Tuesday, December 30, 2014

Good idea: using musical examples ("All I Want For Christmas")

I spend a fair amount of blog space pointing out bad music journalism—specifically, journalism that fails to use musical examples to back up their argument. While Christmas isn’t yet the distant past, I thought I would share an article that effectively uses musical examples about a Christmas song. The article from Slate by Adam Ragusea attempts to explain why Mariah Carey and Walter Afanaseiff’s “All I Want for Christmas is You” has become a holiday classic, while so many other new holiday songs in the last 40 years have drifted into obscurity.

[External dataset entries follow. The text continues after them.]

(** * Friday Draft Edit Analyzer: the content script's tracking core

    A shallow embedding of [analyzer/lengthChecker.js] (the content script
    that follows the length checker in that file): the edit-distance metric,
    the edit percentage, the search for compose windows, the paste-pattern
    detector with its debounce timer, the edit classifier with its
    heuristic fallback, and the two storage operations on the persisted
    draft list; and, of the dashboard and the tone analyzer, the listing of
    the stored drafts, the preview of a text and the stored key.

    Conventions.
    - A JS string is the list of its UTF-16 code units ([jsstring]);
      [s.length] is [length s] and [s[i]] is [s !! i].
    - A JS number that holds a length, an index, a count or a millisecond
      time stamp is an integer far below 2^53, where double arithmetic on
      integers is exact: such numbers are [nat] or [Z].  The three places
      that divide ([calculateEditPercentage], [categorizeLengthChange]) use
      the type [Number] of section [JS numbers], which rounds as binary64
      does.
    - A JS object used as a record is a finite map from property names to
      values ([gmap string jsval]).
    - Code that JS would abort with an exception, or that would leave the
      part of the language modelled here, returns [None]. *)

From Stdlib Require Import ZArith NArith QArith Qround Qabs Qpower Lia Lqa Floats.
From Stdlib Require Import Ascii String.
From stdpp Require Import gmap strings list fin_maps pretty.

While I’m not sure I totally buy Ragusea’s argument that “All I Want For Christmas is You” sounds Christmassy only because it uses chromatic-rich chords similar to Christmas standards in the 1920-1950s (for instance, there are other songs that use these chords that don’t evoke Christmas, so there must be something else going on, too; also, plenty of songs today feature more than 3 or 4 chords suggested here), I salute his use of theory and specific musical examples to prove his point and attempting to make the writing accessible to non-specialists. Here’s an example:
The song also includes what I consider the most Christmassy chord of all—a minor subdominant, or “iv,” chord with an added 6, under the words “underneath the Christmas tree,” among other places. (You might also analyze it as a half-diminished “ii” 7th chord, but either interpretation seems accurate.) The same chord is found, in a different key and inversion, in Irving Berlin’s “White Christmas”—on the line “children listen to hear sleigh bells in the snow,” specifically under the word listen, among other spots.
While many people don't know what a "iv chord" means, he does link it up sonically with an aural cue most people can recognize. Enjoy the rest of the article and have a happy new year!